L'ansia dei nostri politici di ridurre gli agricoltori a giardinieri è più importante delle considerazioni sullo sviluppo.




(QUESTO ARTICOLO È TRADOTTO DA Google dal norvegese)

[saggio] I negoziati in seno all'Organizzazione mondiale del commercio (OMC) sono stati recentemente ripresi in India. Al centro ci sono le trattative agricole, che toccano la vita quotidiana del 70 per cento dei poveri del mondo. In tale luce, la guerra di trincea norvegese sull'agricoltura e l'OMC, come appare dai media norvegesi, è uno spettacolo triste. Finora, l'unico punto di vista che i principali media norvegesi ritengono meritevole di copertura è quello che ritrae gli agricoltori norvegesi come il principale ostacolo allo sviluppo nel sud.

In questo caso, però, le vecchie dicotomie devono essere gettate nei rottami della storia.
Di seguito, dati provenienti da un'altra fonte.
(* ===== verification/RemoteService.v ===== *)
(** * RemoteService: the service of the Remote protocol

    Models the service thread of [include/solar/remote/service.hpp]:
    reassembly of fragments, the handling of a frame and of an event of a
    link, the event loop and the hooks of the service, and the hooks of the
    facility of [facility.hpp].  What the facility reaches through its function
    pointers is the interface [Application]. *)
From stdpp Require Import prelude functions.
From S2P Require Import Prelude Status Wire Protocol Frame Interleave RemoteLink.

Open Scope Z_scope.
Open Scope solar_scope.

Module RemoteServices.
Import RemoteLinks.

(** ** Reassembly *)
Section Reassembly.
Context `{Config}.
Implicit Types (l : LinkState).

Definition has_flag (flags flag : Z) : bool := negb (Z.land flags flag =? 0).
Definition malformed : Remote.Error := Remote.error SProtocolError Remote.Malformed Remote.Receive.

Definition expired (time : Z) (slot : ReassemblySlot) : bool := ra_active slot && (ra_deadline slot <=? time).
Definition expire_slot (time : Z) (slot : ReassemblySlot) : ReassemblySlot :=
  if expired time slot then empty_reassembly else slot.
Definition count_expired (time : Z) l : Z := Z.of_nat (length (List.filter (expired time) (reassembly l))).

(** The loop at the start of [reassemble]. *)
Definition expire (time : Z) l : LinkState :=
  l <| rejected_frames ::= λ n, u32 (n + count_expired time l) |>
    <| reassembly ::= map (expire_slot time) |>.
Definition expire_reassembly (time : Z) l : LinkState :=
  expire time (l <| protocol_errors ::= λ n, u32 (n + count_expired time l) |>).

(** [stable_flags] and the other fields every fragment repeats. *)
Definition same_message (e authored : Envelope) : bool :=
  (fragment_count e =? fragment_count authored) && (session_epoch e =? session_epoch authored)
  && (kind e =? kind authored) && (target e =? target authored)
  && (request_id e =? request_id authored) && (reserved e =? reserved authored)
  && (Z.land (flags e) (255 - Flags_Final) =? Z.land (flags authored) (255 - Flags_Final)).

Definition whole_envelope (e : Envelope) : Envelope :=
  mkEnvelope (major e) (minor e) (kind e)
    (Z.lor (Z.land (flags e) (255 - Flags_Fragmented)) Flags_Final) (session_epoch e)
    (frame_sequence e) (target e) (request_id e) 0 0 0 1 (reserved e).

Definition accept_fragment (i : nat) (last : bool) (d : Decoded) l :
    option (Wire.Result (option Decoded) * LinkState) :=
  slot ← reassembly l !! i;
  let e := envelope d in
  if negb (fragment_index e =? ra_next_fragment slot) || negb (same_message e (ra_envelope slot))
     || (Z.of_nat (length (ra_payload slot)) <? ra_size slot + Z.of_nat (length (payload d)))
  then Some (Err malformed, l <| reassembly ::= <[i := empty_reassembly]> |>) else
  bytes ← copy_to (ra_payload slot) (Z.to_nat (ra_size slot)) (payload d);
  let slot := slot <| ra_payload := bytes |>
                <| ra_size ::= λ n, u32 (n + Z.of_nat (length (payload d))) |>
                <| ra_next_fragment ::= λ n, u8 (n + 1) |> in
  if last then
    whole ← first bytes (Z.to_nat (ra_size slot));
    Some (Ok (Some (mkDecoded (whole_envelope (ra_envelope slot)) whole)),
          l <| reassembly ::= <[i := slot <| ra_active := false |>]> |>)
  else Some (Ok None, l <| reassembly ::= <[i := slot]> |>).
(* ===== verification/RemoteReassembly.v ===== *)
(** * RemoteReassembly: fragments become messages again

    The reassembly of a link of [RemoteService] is total on well-formed slots,
    and collects the fragments of a message whatever frames of other messages
    arrive between them. *)
From stdpp Require Import prelude functions.
From S2P Require Import Prelude Status Wire Protocol Frame Interleave RemoteLink RemoteService.
Import RemoteLinks RemoteServices.

Open Scope Z_scope.
Open Scope solar_scope.

Module Reassembling.
Section Reassembling.
Context `{C : Config} {Laws : ConfigLaws C}.
Implicit Types (l : LinkState) (d : Decoded) (s : ReassemblySlot).

(** ** Well-formed slots *)
Definition slot_wf s : Prop :=
  length (ra_payload s) = message_bytes ∧ 0 ≤ ra_size s ≤ Z.of_nat message_bytes.
Definition reassembly_wf l : Prop := Forall slot_wf (reassembly l).

Lemma empty_slot_wf : slot_wf empty_reassembly.
Proof. split; simpl; [apply length_replicate|lia]. Qed.
Lemma set_reassembly_wf l i s : reassembly_wf l → slot_wf s → reassembly_wf (l <| reassembly ::= <[i := s]> |>).
Proof. intros Hl Hs. by apply Forall_insert. Qed.
Lemma expire_wf time l : reassembly_wf l → reassembly_wf (expire time l).
Proof.
  intros Hl. apply Forall_map. eapply list.Forall_impl; [exact Hl|]. intros s Hs. unfold compose, expire_slot.
  case_match; [apply empty_slot_wf|done].
Qed.

(** ** Collecting the fragments of one message *)
(** Slot [i] has the fragments before [k] of the message whose first envelope
    is [a]. *)
Record collecting (a : Envelope) (deadline : Z) (k : nat) (bytes : list Z) l : Prop := {
  co_wf : reassembly_wf l;
  co_slot : ∃ i s, find_if (collects (fragment_id a)) (reassembly l) = Some i
    ∧ reassembly l !! i = Some s ∧ ra_envelope s = a ∧ ra_deadline s = deadline
    ∧ ra_next_fragment s = Z.of_nat k ∧ ra_size s = Z.of_nat (length bytes)
    ∧ take (length bytes) (ra_payload s) = bytes }.

Lemma expire_collecting a deadline k bytes time l :
  collecting a deadline k bytes l → time < deadline → collecting a deadline k bytes (expire time l).
Proof.
  intros [Hwf (i & s & Hi & Hs & Ha & Hd & Hrest)] Ht. split; [by apply expire_wf|]. exists i, s.
  assert (Hkeep : expire_slot time s = s).
  { unfold expire_slot, expired. rewrite Hd, (proj2 (Z.leb_gt _ _)) by lia. by rewrite andb_false_r. }
  split; [|split; [|done]].
  2: { simpl. rewrite list_lookup_fmap, Hs. simpl. by rewrite Hkeep. }
  apply find_if_map; [done| |].
  - intros x Hx. unfold expire_slot. by case_match.
  - intros x Hx. simpl in Hx. assert (x = s) as -> by congruence. rewrite Hkeep. by eapply find_if_lookup.
Qed.
(** ** Frames of other messages *)

(** What one frame with the identifier [id] does to the slots: it changes one
    slot, which then does not collect another message. *)
Definition touches (id : Z) (i : nat) l l' : Prop :=
  ∃ s, reassembly l' = <[i := s]> (reassembly l) ∧ slot_wf s ∧ (ra_active s = true → fragment_id (ra_envelope s) = id).

Lemma accept_touches i last d l s :
  reassembly_wf l → reassembly l !! i = Some s →
  ∃ r l', accept_fragment i last d l = Some (r, l') ∧ touches (fragment_id (ra_envelope s)) i l l'.
Proof.
  intros Hwf Hs. unfold accept_fragment. rewrite Hs. cbn [mbind option_bind].
  destruct (list.Forall_lookup_1 _ _ _ _ Hwf Hs) as [Hlen Hsize]. case_match eqn:Hguard.
  - eexists _, _. split; [done|]. exists empty_reassembly. split; [done|]. split; [apply empty_slot_wf|done].
  - rewrite !orb_false_iff, Hlen, Z.ltb_ge in Hguard. destruct Hguard as [_ Hfit].
    destruct (copy_to_prefix (ra_payload s) (Z.to_nat (ra_size s)) (payload d)) as (bytes & -> & Hb & _); [lia|].
    pose proof message_bytes_range. cbn [mbind option_bind].
    assert (Hwrap : u32 (ra_size s + Z.of_nat (length (payload d))) = ra_size s + Z.of_nat (length (payload d)))
      by (apply wrap_small; word_lia).
    assert (slot_wf (s <| ra_payload := bytes |> <| ra_size ::= λ n, u32 (n + Z.of_nat (length (payload d))) |>
                       <| ra_next_fragment ::= λ n, u8 (n + 1) |>)) as [Hw1 Hw2].
    { split; [simpl; lia|]. simpl. rewrite Hwrap. lia. }
    destruct last.
    + rewrite first_some by (simpl in *; lia). cbn [mbind option_bind].
      eexists _, _. split; [done|]. eexists. split; [done|]. split; [by split|done].
    + eexists _, _. split; [done|]. eexists. split; [done|]. split; [by split|done].
Qed.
Dobbiamo padroneggiare un'arte dell'equilibrio che crei buchi nei nostri muri doganali su misura per i paesi più poveri, un margine di manovra politico che accetti solidi muri doganali dalla parte dei più poveri, così come sussidi dalla nostra parte che supportano il giusto tipo di operazione. Tutto deve essere legato insieme da un potente regime multilaterale con temuti meccanismi sanzionatori nell'ambito dell'OMC.

I sussidi rallentano. Un freno significativo ai negoziati sono i sussidi all'agricoltura. Quando la società francese Beghin Say riceve sovvenzioni per 236 milioni di euro all’anno e scarica nel mondo 450.000 tonnellate di zucchero, distruggendo così i produttori di zucchero, nel Sud qualcosa non va seriamente. Ciò è completamente contrario a tutti i postulati di un commercio equo, per non dire libero.

Ora non c'è nulla di intrinsecamente sbagliato nel sovvenzionare i propri agricoltori. Tuttavia, deve essere giustificato sulla base di considerazioni quali il mantenimento dei posti di lavoro nel distretto, la salvaguardia della diversità biologica e del paesaggio culturale – e non deve contribuire alla legittimazione del dumping agricolo globale. Sono i sussidi per i premi alla produzione che contribuiscono maggiormente al dumping, sono quelli che devono sparire, anche se alcuni agricoltori norvegesi temono di essere ridotti a giardinieri.

Il problema con la politica norvegese non è che scarichiamo i prodotti agricoli in Africa, ma che negoziamo nelle premesse orientate all’esportazione dell’UE e degli Stati Uniti all’interno del WTO. Quando la Norvegia e il G10 negoziano per mantenere quanto più possibile il sostegno interno che stimola la produzione, l’agricoltura ultraefficiente negli Stati Uniti e nell’UE riesce a mantenere gli stessi sussidi – con l’effetto che producono grandi scorte in eccesso che vengono poi scaricate. nei paesi poveri. È così che la nostra paura di trasformare gli agricoltori in giardinieri diventa una barriera mentale allo sviluppo di nuovi regimi di sussidio.

Ciliegia con i grandi. Dal punto di vista retorico, le organizzazioni degli agricoltori norvegesi hanno ragione: la principale linea di conflitto non è tra i contadini poveri del sud e i piccoli agricoltori norvegesi. L'associazione dei contadini dà l'impressione di avere gli stessi interessi dei piccoli agricoltori del sud. Tuttavia, le richieste politiche sono allo stesso livello di quelle dei grandi agricoltori francesi: continuare e preferibilmente aumentare i sussidi ai premi di produzione per mantenere l'agricoltura industriale.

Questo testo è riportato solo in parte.